Если суперкомпьютер IBM выиграл у Гари Каспарова в шахматы, мы не верим, что компьютер имел хоть какое-то представление о том, что он делал, как не было у него никакого чувства намерения или агентивности. Он просто следовал намерению программиста. Теперь представьте, что вы берете интервью у прежде неизвестного шахматиста, который искусно обыграл Каспарова. Вы спрашиваете его, как ему удалось обыграть одного из лучших шахматистов в истории. Он пожимает плечами и говорит: «Я выучил и запомнил все шахматные партии, которые когда-либо были сыграны. Затем я делал ходы в соответствии с комплексным расчетом вероятности успеха. Я ничего не понимаю в шахматах». Вы бы поверили, что этот человек ничего не понимает в шахматах, или стали подозревать, что он хитрит?
Разрабатываем ли мы академические теории разума или прикидываем, как приспособить фМРТ для чтения мыслей, мы находимся в невыгодном положении, когда вынуждены использовать собственный опыт переживания непроизвольных ментальных ощущений для формирования своих представлений о том, есть ли такие подобные переживания у других. Чтобы вернуться поближе к реальности, посмотрим, как наше представление о разуме животных влияет на то, как мы с ними обращаемся.
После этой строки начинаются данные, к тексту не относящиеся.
(** One [OCB_ALL] record, then one [OCB_CONST_NOT] record that is
    unregistered again. *)
Lemma reserved_class_unregistered_as_global_witness :
  (OCB_CONST_NOT = OCB_CONST_NOT \/ OCB_CONST_NOT = OCB_PAGE_NOT) /\
  cb_addr (sample_block 100) <> cb_addr (sample_block 200) /\
  let s0 := decaf_callback_init static_state in
  let '(h1, s1) :=
    decaf_register_optimized_block_begin_callback 1 None INV_ADDR OCB_ALL
      (sample_block 100) s0 in
  let '(h2, s2) :=
    decaf_register_optimized_block_begin_callback 2 None 0x5000 OCB_CONST_NOT
      (sample_block 200) s1 in
  let '(r, s3) := decaf_unregister_optimized_block_begin_callback h2 s2 in
  issues s1 s2 [] /\
  enableAllBlockBeginCallbacksCount s2 = 1 /\
  (forall pc, decaf_is_block_begin_callback_needed pc s2 = true) /\
  (forall mem cpu tb,
     is_enabled mem (with_fields (sample_block 200) None 0x5000 INV_ADDR OCB_CONST_NOT 2)
     = true ->
     invoked (with_fields (sample_block 200) None 0x5000 INV_ADDR OCB_CONST_NOT 2)
       (helper_decaf_invoke_block_begin_callback mem (Some cpu) (Some tb) s2)) /\
  r = 0 /\
  issues s2 s3 [(ALL_CACHE, 0)] /\
  enableAllBlockBeginCallbacksCount s3 = 0 /\
  (forall pc, decaf_is_block_begin_callback_needed pc s3 = false) /\
  callback_list_heads s3 DECAF_BLOCK_BEGIN_CB
  = [with_fields (sample_block 100) None INV_ADDR INV_ADDR OCB_ALL 1].
Proof.
  split; [left; reflexivity|]. split; [cbn; lia|].
  apply (reserved_class_unregistered_as_global 1 2 None None INV_ADDR 0x5000
           OCB_CONST_NOT (sample_block 100) (sample_block 200) static_state);
    [left; reflexivity | cbn; lia].
Defined.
Чувство собственной исключительности
Назвав себя большим любителем собак, Декарт тем не менее счел, что собаки лишены сознания, и описывал свою собаку как автомат [95]. Как только вы отвергли наличие у животных сознания, вам остается короткий шаг до убеждения в том, что животные не испытывают боли и страдания. Трудно понять, как кто-то, имеющий пару глаз или каплю сострадания, может прийти к такому выводу, однако неотъемлемой частью моей практики в медицинской школе было проведение физиологических экспериментов на собаках, часто с очень слабой анестезией. Возможно, мое худшее воспоминание – это удаление поджелудочной железы у «пожертвованной» «человеческим обществом» бездомной собаки, чтобы мы могли воочию наблюдать прогрессирующее ухудшение ее состояния и в конечном итоге смерть от вызванного хирургическим путем диабета. Я до сих пор вижу ее в клетке, дрожащую, скулящую. И ежусь от застывшего в ее глазах понимания, что ее предали.
Вопрос о том, что думают и чувствуют животные, является предметом многочисленных споров со времен Аристотеля. То, что мы до сих пор не пришли к единому мнению на этот счет, объяснимо. Мы можем судить о животных, только наблюдая их поведение, поскольку они не могут описать своих переживаний, а наблюдение поведения приводит к консенсусу не чаще, чем мы можем наблюдать единство мнений в свидетельствах очевидцев.
В книге «Human: The Science Behind What Make Us Unique»[28] (2008) Майкл Газзанига, пионер в области исследований мозга и директор Центра по изучению разума SAGE в Калифорнийском университете в Санта-Барбаре [96], пишет: «Начнем путешествие к пониманию, почему люди особенны… хотя мы сделаны из тех же химических веществ, с теми же физиологическими реакциями, мы в корне отличаемся от других животных». Его центральное положение: мы подверглись физической трансформации, подобно смене агрегатного состояния, которая делает химически одинаковые пар и лед различными «в своей реальности и форме» веществами [97]. В качестве свидетельства нашей уникальности он приводит природу «нашего мозга, нашего разума, нашего социального мира, наших чувств, наших творческих усилий, нашу способность к приписыванию агентивности, наше сознание» [98].